# [WORK INSTRUCTION]
Filter these entries, keeping only lines that hold the word "Hpmput".

══ DATASET RECORDS ══

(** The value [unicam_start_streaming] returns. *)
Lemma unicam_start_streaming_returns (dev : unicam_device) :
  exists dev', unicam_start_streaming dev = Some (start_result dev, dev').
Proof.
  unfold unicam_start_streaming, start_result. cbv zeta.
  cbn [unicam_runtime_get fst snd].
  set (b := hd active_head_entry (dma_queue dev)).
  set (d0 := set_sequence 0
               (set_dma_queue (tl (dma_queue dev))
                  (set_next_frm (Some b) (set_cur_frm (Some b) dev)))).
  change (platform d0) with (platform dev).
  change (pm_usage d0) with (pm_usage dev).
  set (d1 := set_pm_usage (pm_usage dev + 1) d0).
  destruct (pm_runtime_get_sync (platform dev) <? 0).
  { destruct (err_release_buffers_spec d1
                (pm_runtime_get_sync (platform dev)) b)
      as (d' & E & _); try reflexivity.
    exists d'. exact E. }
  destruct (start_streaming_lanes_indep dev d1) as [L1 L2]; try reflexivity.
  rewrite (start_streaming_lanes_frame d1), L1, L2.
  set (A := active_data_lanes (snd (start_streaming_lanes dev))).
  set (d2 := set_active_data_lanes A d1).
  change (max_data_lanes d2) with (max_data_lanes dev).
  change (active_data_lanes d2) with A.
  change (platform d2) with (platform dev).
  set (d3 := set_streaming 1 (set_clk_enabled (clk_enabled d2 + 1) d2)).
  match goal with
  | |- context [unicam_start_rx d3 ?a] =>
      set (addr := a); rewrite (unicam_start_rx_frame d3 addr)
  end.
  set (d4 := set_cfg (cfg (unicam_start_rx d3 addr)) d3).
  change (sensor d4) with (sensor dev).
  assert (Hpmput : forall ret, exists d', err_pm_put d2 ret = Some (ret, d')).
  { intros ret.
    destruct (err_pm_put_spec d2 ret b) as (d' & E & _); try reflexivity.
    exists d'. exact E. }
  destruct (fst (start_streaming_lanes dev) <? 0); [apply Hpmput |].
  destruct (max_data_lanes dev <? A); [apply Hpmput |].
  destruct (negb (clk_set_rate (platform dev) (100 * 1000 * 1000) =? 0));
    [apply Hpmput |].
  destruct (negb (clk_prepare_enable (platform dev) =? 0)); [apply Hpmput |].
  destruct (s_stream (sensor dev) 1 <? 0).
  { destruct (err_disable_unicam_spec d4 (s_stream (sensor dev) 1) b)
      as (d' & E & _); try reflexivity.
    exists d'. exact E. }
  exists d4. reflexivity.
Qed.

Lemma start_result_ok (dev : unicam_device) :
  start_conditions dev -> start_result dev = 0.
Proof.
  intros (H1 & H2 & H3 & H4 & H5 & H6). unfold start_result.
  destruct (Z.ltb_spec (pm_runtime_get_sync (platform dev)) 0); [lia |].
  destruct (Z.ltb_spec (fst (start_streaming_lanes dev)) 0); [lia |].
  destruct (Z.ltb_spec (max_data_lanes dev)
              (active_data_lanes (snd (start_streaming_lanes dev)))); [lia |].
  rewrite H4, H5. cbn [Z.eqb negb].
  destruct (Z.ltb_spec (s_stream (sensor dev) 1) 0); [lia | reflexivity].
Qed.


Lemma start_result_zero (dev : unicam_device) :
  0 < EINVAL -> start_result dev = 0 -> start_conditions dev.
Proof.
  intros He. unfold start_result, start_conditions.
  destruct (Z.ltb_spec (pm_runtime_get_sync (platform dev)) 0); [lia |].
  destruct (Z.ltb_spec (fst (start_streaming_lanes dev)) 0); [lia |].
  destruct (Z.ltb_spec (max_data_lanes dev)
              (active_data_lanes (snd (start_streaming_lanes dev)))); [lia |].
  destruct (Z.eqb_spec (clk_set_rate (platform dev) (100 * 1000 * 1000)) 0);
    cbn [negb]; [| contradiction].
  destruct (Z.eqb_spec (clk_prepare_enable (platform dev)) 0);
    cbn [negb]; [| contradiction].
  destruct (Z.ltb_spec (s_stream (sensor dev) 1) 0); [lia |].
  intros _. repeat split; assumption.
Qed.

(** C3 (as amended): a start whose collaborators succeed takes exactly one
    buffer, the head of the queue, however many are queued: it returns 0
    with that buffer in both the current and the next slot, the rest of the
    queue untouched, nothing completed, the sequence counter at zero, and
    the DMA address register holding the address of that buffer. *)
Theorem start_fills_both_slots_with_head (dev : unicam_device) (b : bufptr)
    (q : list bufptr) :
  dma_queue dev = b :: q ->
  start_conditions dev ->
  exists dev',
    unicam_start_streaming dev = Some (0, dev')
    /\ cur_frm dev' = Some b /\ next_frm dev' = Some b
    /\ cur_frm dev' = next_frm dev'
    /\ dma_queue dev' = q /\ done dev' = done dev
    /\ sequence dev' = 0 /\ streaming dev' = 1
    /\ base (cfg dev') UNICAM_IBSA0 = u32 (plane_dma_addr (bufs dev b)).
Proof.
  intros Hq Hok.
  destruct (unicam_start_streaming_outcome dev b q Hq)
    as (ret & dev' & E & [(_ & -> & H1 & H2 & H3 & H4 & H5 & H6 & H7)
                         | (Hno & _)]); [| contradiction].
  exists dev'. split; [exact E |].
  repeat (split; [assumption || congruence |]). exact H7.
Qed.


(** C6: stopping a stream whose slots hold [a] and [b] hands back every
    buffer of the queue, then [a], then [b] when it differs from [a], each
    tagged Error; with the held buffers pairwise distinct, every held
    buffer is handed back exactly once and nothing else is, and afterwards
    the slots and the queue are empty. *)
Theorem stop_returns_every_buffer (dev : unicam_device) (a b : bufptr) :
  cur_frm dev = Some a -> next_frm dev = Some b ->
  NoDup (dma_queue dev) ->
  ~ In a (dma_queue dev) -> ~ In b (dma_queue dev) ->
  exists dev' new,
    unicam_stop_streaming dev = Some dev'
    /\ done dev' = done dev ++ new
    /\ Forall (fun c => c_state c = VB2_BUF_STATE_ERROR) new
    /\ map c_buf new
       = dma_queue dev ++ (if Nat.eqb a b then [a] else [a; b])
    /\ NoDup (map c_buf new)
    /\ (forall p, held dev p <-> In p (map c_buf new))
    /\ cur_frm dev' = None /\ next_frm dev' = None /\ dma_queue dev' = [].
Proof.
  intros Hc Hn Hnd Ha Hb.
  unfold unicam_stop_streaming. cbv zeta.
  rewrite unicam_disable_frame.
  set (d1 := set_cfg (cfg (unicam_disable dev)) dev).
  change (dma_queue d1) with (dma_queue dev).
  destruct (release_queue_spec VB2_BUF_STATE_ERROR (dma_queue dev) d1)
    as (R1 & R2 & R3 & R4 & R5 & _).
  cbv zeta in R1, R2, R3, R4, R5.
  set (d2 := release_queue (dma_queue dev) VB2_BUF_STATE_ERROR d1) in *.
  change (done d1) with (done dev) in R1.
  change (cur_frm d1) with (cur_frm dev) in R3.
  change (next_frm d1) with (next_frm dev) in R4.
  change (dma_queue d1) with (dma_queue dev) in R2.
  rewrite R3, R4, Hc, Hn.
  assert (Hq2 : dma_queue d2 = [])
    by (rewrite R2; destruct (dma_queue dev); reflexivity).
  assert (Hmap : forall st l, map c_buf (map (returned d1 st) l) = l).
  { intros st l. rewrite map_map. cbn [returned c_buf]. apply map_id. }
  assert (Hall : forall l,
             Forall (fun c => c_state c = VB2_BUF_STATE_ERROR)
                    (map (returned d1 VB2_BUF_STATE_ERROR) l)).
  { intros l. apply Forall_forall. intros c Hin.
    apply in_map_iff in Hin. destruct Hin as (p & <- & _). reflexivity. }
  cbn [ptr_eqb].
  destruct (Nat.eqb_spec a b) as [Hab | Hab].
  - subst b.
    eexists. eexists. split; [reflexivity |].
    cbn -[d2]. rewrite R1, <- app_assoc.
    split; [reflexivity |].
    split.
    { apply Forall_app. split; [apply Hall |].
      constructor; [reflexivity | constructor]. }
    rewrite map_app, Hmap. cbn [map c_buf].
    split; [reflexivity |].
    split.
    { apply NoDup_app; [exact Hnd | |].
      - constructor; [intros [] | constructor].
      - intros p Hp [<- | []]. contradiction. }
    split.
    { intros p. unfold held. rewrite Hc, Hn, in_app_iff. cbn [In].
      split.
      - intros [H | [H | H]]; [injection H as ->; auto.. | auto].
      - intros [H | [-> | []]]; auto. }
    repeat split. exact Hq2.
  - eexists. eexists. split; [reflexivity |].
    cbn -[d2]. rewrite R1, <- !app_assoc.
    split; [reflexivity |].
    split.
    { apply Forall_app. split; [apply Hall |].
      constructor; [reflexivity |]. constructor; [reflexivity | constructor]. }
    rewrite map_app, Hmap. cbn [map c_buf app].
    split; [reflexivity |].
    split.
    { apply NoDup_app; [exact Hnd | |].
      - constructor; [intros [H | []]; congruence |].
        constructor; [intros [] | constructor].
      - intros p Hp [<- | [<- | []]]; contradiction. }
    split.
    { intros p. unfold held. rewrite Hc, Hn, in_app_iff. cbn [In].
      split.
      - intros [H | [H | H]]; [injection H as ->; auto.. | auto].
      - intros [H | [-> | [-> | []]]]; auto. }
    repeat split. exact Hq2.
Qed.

═══

# [EXPECTED OUTPUT]
  assert (Hpmput : forall ret, exists d', err_pm_put d2 ret = Some (ret, d')).
  destruct (fst (start_streaming_lanes dev) <? 0); [apply Hpmput |].
  destruct (max_data_lanes dev <? A); [apply Hpmput |].
    [apply Hpmput |].
  destruct (negb (clk_prepare_enable (platform dev) =? 0)); [apply Hpmput |].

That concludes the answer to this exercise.